**What you need to do:** Across the entries, how many lines have the string "trace" in them? Reply with only a number.

+===+

(* ===== verification/Server.v ===== *)
(** * An in-memory environment

    A small API server, storage controller and clock to run programs against with
    [exec].  It is not a model of Kubernetes: it is one environment among those
    [wp] quantifies over, and gives the witnesses concrete runs. *)

From S2P Require Import Prelude GoLib KubeTypes Api Interfaces Reference Prog.

Record item := Item { it_kind : Kind; it_obj : obj it_kind }.

Record world := World {
  w_items : list item;
  w_clock : Z;
  w_http : HttpRequest → reply HttpResponse;
}.

(** An item as an object of a given kind. *)
Definition as_kind (k : Kind) (i : item) : option (obj k) :=
  match decide (it_kind i = k) with
  | left H => Some (eq_rect _ obj (it_obj i) k H)
  | right _ => None
  end.

Fixpoint find_item (k : Kind) (key : NamespacedName) (l : list item) : option (obj k) :=
  match l with
  | [] => None
  | i :: l =>
      match as_kind k i with
      | Some o => if decide (key_of (meta o) = key) then Some o else find_item k key l
      | None => find_item k key l
      end
  end.

Fixpoint put_item (k : Kind) (o : obj k) (l : list item) : list item :=
  match l with
  | [] => [Item k o]
  | i :: l =>
      match as_kind k i with
      | Some x => if decide (key_of (meta x) = key_of (meta o)) then Item k o :: l else i :: put_item k o l
      | None => i :: put_item k o l
      end
  end.

Definition list_items (k : Kind) (labels : list (string * string)) (l : list item) : list (obj k) :=
  filter (λ o, Forall (λ kv, om_Labels (meta o) !! kv.1 = Some kv.2) labels) (omap (as_kind k) l).

Definition put (w : world) (k : Kind) (o : obj k) : world :=
  World (put_item k o (w_items w)) (w_clock w) (w_http w).

Definition tick (w : world) : world := World (w_items w) (w_clock w + 1) (w_http w).

(** Reads find what was written, a second creation of the same key is refused, a
    status patch is refused when the object has moved on. *)
Definition world_handle (w : world) (c : call) : world * answer c :=
  match c return world * answer c with
  | CGet k key =>
      (w, match find_item k key (w_items w) with
          | Some o => Ok o | None => Err (not_found_fault "not found") end)
  | CList k labels => (w, Ok (list_items k labels (w_items w)))
  | CCreate k o _ =>
      match find_item k (key_of (meta o)) (w_items w) with
      | Some _ => (w, Err (plain_fault "already exists"))
      | None => (put w k o, Ok o)
      end
  | CApply k o _ _ => (put w k o, Ok o)
  | CMergePatch k base o _ =>
      match find_item k (key_of (meta o)) (w_items w) with
      | Some cur => (put w k (merge_patch base o cur), Ok (merge_patch base o cur))
      | None => (w, Err (not_found_fault "not found"))
      end
  | CStatusPatch k base o =>
      match find_item k (key_of (meta o)) (w_items w) with
      | Some cur =>
          if decide (om_ResourceVersion (meta cur) = om_ResourceVersion (meta base))
          then (put w k (with_status_of cur o), Ok (with_status_of cur o)) else (w, Err (plain_fault "conflict"))
      | None => (w, Err (not_found_fault "not found"))
      end
  | CHttp rq => (w, w_http w rq)
  | CRand n => (tick w, fill_buffer n (fmt_d (w_clock w)))
  | CGenerateKey => (tick w, let key := "key-" +:+ fmt_d (w_clock w) in Ok {| kp_public := key; kp_private := key |})
  | CNow => (tick w, w_clock w)
  end.

Definition world_server : server world := Server world_handle.

(** A storage controller that answers every request with one status code. *)
Definition http_status (code : Z) (status : string) : HttpRequest → reply HttpResponse :=
  λ _, Ok {| rs_StatusCode := code; rs_Status := status; rs_Body := Ok "" |}.

(** The trace and the outcome of a run. *)
Definition run {A} (w : world) (p : prog A) : trace * outcome A :=
  let '(_, tr, out) := exec world_server w p in (tr, out).

Lemma run_wp {A} (w : world) (p : prog A) Q : wp p Q → Q (run w p).1 (run w p).2.
Proof.
  intros H. pose proof (wp_exec world_server w p Q H) as He. unfold run.
  by destruct (exec world_server w p) as [[w' tr] out].
Qed.

(** The world after a run, to run something else in. *)
Definition after {A} (w : world) (p : prog A) : world := (exec world_server w p).1.1.

(** ** Sample objects *)

Module Samples.

Definition named (name : string) : ObjectMeta :=
  {| om_Name := name; om_Namespace := "neon"; om_UID := "uid-" +:+ name; om_Generation := 3;
     om_ResourceVersion := "7"; om_Labels := ∅; om_Annotations := ∅; om_OwnerReferences := [];
     om_ManagedFields := ["kubectl"] |}.

Definition fresh : Status := {| st_ObservedGeneration := 0; st_Conditions := [] |}.

Definition cr (kind : string) : TypeMeta :=
  {| tm_APIVersion := "neon.oltp.molnett.org/v1alpha1"; tm_Kind := kind |}.

Definition cluster : Cluster :=
  {| cl_Type := cr "Cluster"; cl_Meta := named "prod";
     cl_Spec := {| cls_NumSafekeepers := 3; cls_DefaultPGVersion := 17; cls_NeonImage := "neon:1";
                   cls_BucketCredentialsSecret := Some {| sr_Name := "bucket"; sr_Namespace := "neon" |};
                   cls_StorageControllerDatabaseSecret := Some {| sks_Name := "db"; sks_Key := "uri" |} |};
     cl_Status := fresh |}.

Definition project_with (tenantID : string) : Project :=
  {| pr_Type := cr "Project"; pr_Meta := named "shop";
     pr_Spec := {| prs_ClusterName := "prod"; prs_TenantID := tenantID; prs_PGVersion := 17 |};
     pr_Status := fresh |}.

Definition branch_with (timelineID : string) : Branch :=
  {| br_Type := cr "Branch"; br_Meta := named "main";
     br_Spec := {| brs_TimelineID := timelineID; brs_PGVersion := 17; brs_ProjectID := "shop" |};
     br_Status := fresh |}.

Definition storage (size : string) : StorageConfig :=
  {| stc_StorageClass := None; stc_Size := size |}.

Definition pageserver : Pageserver :=
  {| pgs_Type := cr "Pageserver"; pgs_Meta := named "ps-1";
     pgs_Spec := {| pss_ID := 1; pss_Cluster := "prod";
                    pss_BucketCredentialsSecret := Some {| sr_Name := "bucket"; sr_Namespace := "neon" |};
                    pss_StorageConfig := storage "10Gi" |};
     pgs_Status := fresh |}.

Definition safekeeper_with (size : string) : Safekeeper :=
  {| sk_Type := cr "Safekeeper"; sk_Meta := named "sk-1";
     sk_Spec := {| sfs_ID := 1; sfs_Cluster := "prod"; sfs_StorageConfig := storage size |};
     sk_Status := fresh |}.

Definition bucket : Secret :=
  {| sec_Meta := named "bucket";
     sec_Data := {[ "BUCKET_NAME" := "pages"; "AWS_REGION" := "eu"; "AWS_ENDPOINT_URL" := "http://s3" ]} |}.

(** A namespace with one of each, nothing reconciled yet. *)
Definition items : list item :=
  [ Item KCluster cluster; Item KProject (project_with "0badcafe"); Item KBranch (branch_with "0badbeef");
    Item KPageserver pageserver; Item KSafekeeper (safekeeper_with "10Gi"); Item KSecret bucket ].

Definition start : world := World items 1000 (http_status 200 "200 OK").

Definition request (name : string) : NamespacedName := {| nn_Namespace := "neon"; nn_Name := name |}.

End Samples.

(** ** Reference instances, for the examples of each component *)

Module RefInstances.
#[export] Existing Instance ref_conditions.
#[export] Existing Instance ref_condition_laws.
#[export] Existing Instance ref_owners.
#[export] Existing Instance ref_owner_laws.
#[export] Existing Instance ref_quantities.
#[export] Existing Instance ref_quantity_laws.
#[export] Existing Instance ref_crypto.
#[export] Existing Instance ref_crypto_laws.
#[export] Existing Instance ref_jwt.
#[export] Existing Instance ref_jwt_laws.
#[export] Existing Instance ref_http.
#[export] Instance status_equal : SemanticEqual Status := ref_equal Status.
#[export] Instance deployment_derivative : SemanticDerivative DeploymentSpec := ref_derivative _.
#[export] Instance statefulset_derivative : SemanticDerivative StatefulSetSpec := ref_derivative _.
#[export] Instance service_derivative : SemanticDerivative ServiceSpec := ref_derivative _.
#[export] Instance smap_derivative : SemanticDerivative smap := ref_derivative _.
End RefInstances.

+===+

**The completed task:** 2